Hipgnosis is the name of the design group behind the prism. Designers Storm Thorgerson and Aubrey Powell began the London-based design studio in the late 1960s, and their output into the early 1980s helped establish album cover design as an art in itself.

Hipgnosis’s cover for Pieces of Eight by Styx (A&M, 1978)
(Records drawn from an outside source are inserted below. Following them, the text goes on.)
(** A broadcast that changes the blocks or the players of the room and
    nothing else. *)
Lemma replica_broadcast roomId room1 ev :
  clients room1 = clients (the_room roomId s) →
  view room1 = replay_step (view (the_room roomId s)) ev →
  replica (World (<[roomId := heal (conns s) room1]> (rooms s))
                 (deliver ev (clients (the_room roomId s)) (conns s))).
Proof.
  intros Hcl Hview. rewrite <-Hcl. apply replica_update; try done.
  - intros c. by rewrite Hcl.
  - rewrite Hcl. apply NoDup_the_room.
Qed.

Lemma replica_POST roomId body :
  announced (In_POST roomId body) = true → replica (st (POST roomId body s)).
Proof.
  intros Hann. destruct body as [data|]; [|by rewrite POST_unparsed].
  destruct (logged data) eqn:Hlog; [|by rewrite POST_not_logged].
  simpl in Hann. rewrite Hlog in Hann. simpl in Hann.
  destruct (is_str (field (Some data) "action") "add") eqn:Hadd.
  { rewrite POST_add_eq by done. cbn [st]. by apply replica_broadcast. }
  destruct (is_str (field (Some data) "action") "remove") eqn:Hrem.
  { destruct (filter_blocks (field (Some data) "blockId") (blocks (the_room roomId s)))
      as [kept|] eqn:Hkept.
    - rewrite (POST_remove_eq roomId data s kept) by done. cbn [st].
      apply replica_broadcast; [done|]. unfold view, replay_step. simpl. f_equal.
      pose proof (filter_blocks_Normal _ _ _ Hkept) as Hread.
      rewrite filter_blocks_readable in Hkept by done. congruence.
    - rewrite POST_remove_thrown by done. apply replica_ensure. }
  destruct (is_str (field (Some data) "action") "clear") eqn:Hclear.
  { rewrite POST_clear_eq by done. cbn [st]. by apply replica_broadcast. }
  destruct (is_str (field (Some data) "action") "update_position") eqn:Hupd.
  2:{ rewrite POST_unrecognised; [apply replica_ensure|done|].
      unfold recognised. by rewrite Hadd, Hrem, Hclear, Hupd. }
  destruct (truthy (field (Some data) "sender") && truthy (field (Some data) "position")
            && players_has_value (field (Some data) "sender")
                 (players (the_room roomId s))) eqn:Hknown.
  2:{ rewrite POST_update_position_noop by done. apply replica_ensure. }
  apply andb_prop in Hknown as [Hknown Hhas]. apply andb_prop in Hknown as [Hs Hp].
  rewrite POST_update_position_known by done. cbn [st]. cbn [clients set_players].
  apply replica_broadcast; [done|]. unfold view, replay_step. simpl. f_equal.
  destruct (players_ok_the_room roomId) as [Hnd Hnames].
  by apply players_values_move.
Qed.

Lemma replica_stream_close c : replica (st (stream_close c s)).
Proof.
  unfold stream_close. destruct (conns s !! c) as [k0|] eqn:Hk0; [|done].
  intros r rm c' k. cbn [st rooms conns]. intros Hr Hc Hk Hopen.
  destruct (decide (c = c')) as [->|Hne].
  - rewrite list_lookup_insert_eq in Hk by (by eapply lookup_lt_Some).
    injection Hk as <-. done.
  - rewrite list_lookup_insert_ne in Hk by done. by apply (Hrep r rm c' k).
Qed.

Lemma replica_signal_abort c : replica (st (signal_abort c s)).
Proof.
  destruct (conns s !! c) as [k0|] eqn:Hk0.
  2:{ unfold signal_abort. by rewrite Hk0. }
  destruct (aborted k0) eqn:Hab.
  { unfold signal_abort. by rewrite Hk0, Hab. }
  assert (is_Some (rooms s !! conn_room k0)) as [room Hroom].
  { destruct Hinv as [_ Hconns]. apply elem_of_dom.
    by eapply (Forall_lookup_1 _ _ _ _ Hconns). }
  rewrite (signal_abort_eq s c k0 room) by done. cbn [st].
  assert (the_room (conn_room k0) s = room) as Hthe by (unfold the_room; by rewrite Hroom).
  apply replica_update.
  - intros c' Hc'. simpl in Hc'. apply elem_of_List_filter in Hc' as [Hc' _].
    by rewrite Hthe.
  - simpl. apply NoDup_List_filter. rewrite <-Hthe. apply NoDup_the_room.
  - rewrite Hthe. unfold view, replay_step. simpl. f_equal.
    apply players_values_delete.
    destruct (Hinv2 _ _ Hroom) as [_ [_ Hnames]]. done.
  - intros r rm c' Hr Hc' Hin.
    assert (c ≠ c') as Hne.
    { intros ->. destruct (attached_conn r rm c' Hr Hc') as (k1 & Hk1 & Hroom1 & _).
      assert (k1 = k0) as -> by congruence.
      specialize (Hin (eq_sym Hroom1)). simpl in Hin.
      apply elem_of_List_filter in Hin as [_ Hin]. by rewrite Nat.eqb_refl in Hin. }
    by rewrite list_lookup_insert_ne.
Qed.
Until the psychedelic revolution of the later 1960s, the primary purpose of record album covers was to drive record sales. For pop and rock formats, cover designs usually featured images of the performers on the cover. Hipgnosis’s cover designs represent a shift away from images of performers. Their work expanded the importance of the album cover as an artistic contribution to the overall product, not merely “packaging” that helped the record sell.

Hipgnosis’s cover for The Lamb Lies Down on Broadway by Genesis (Charisma, 1974)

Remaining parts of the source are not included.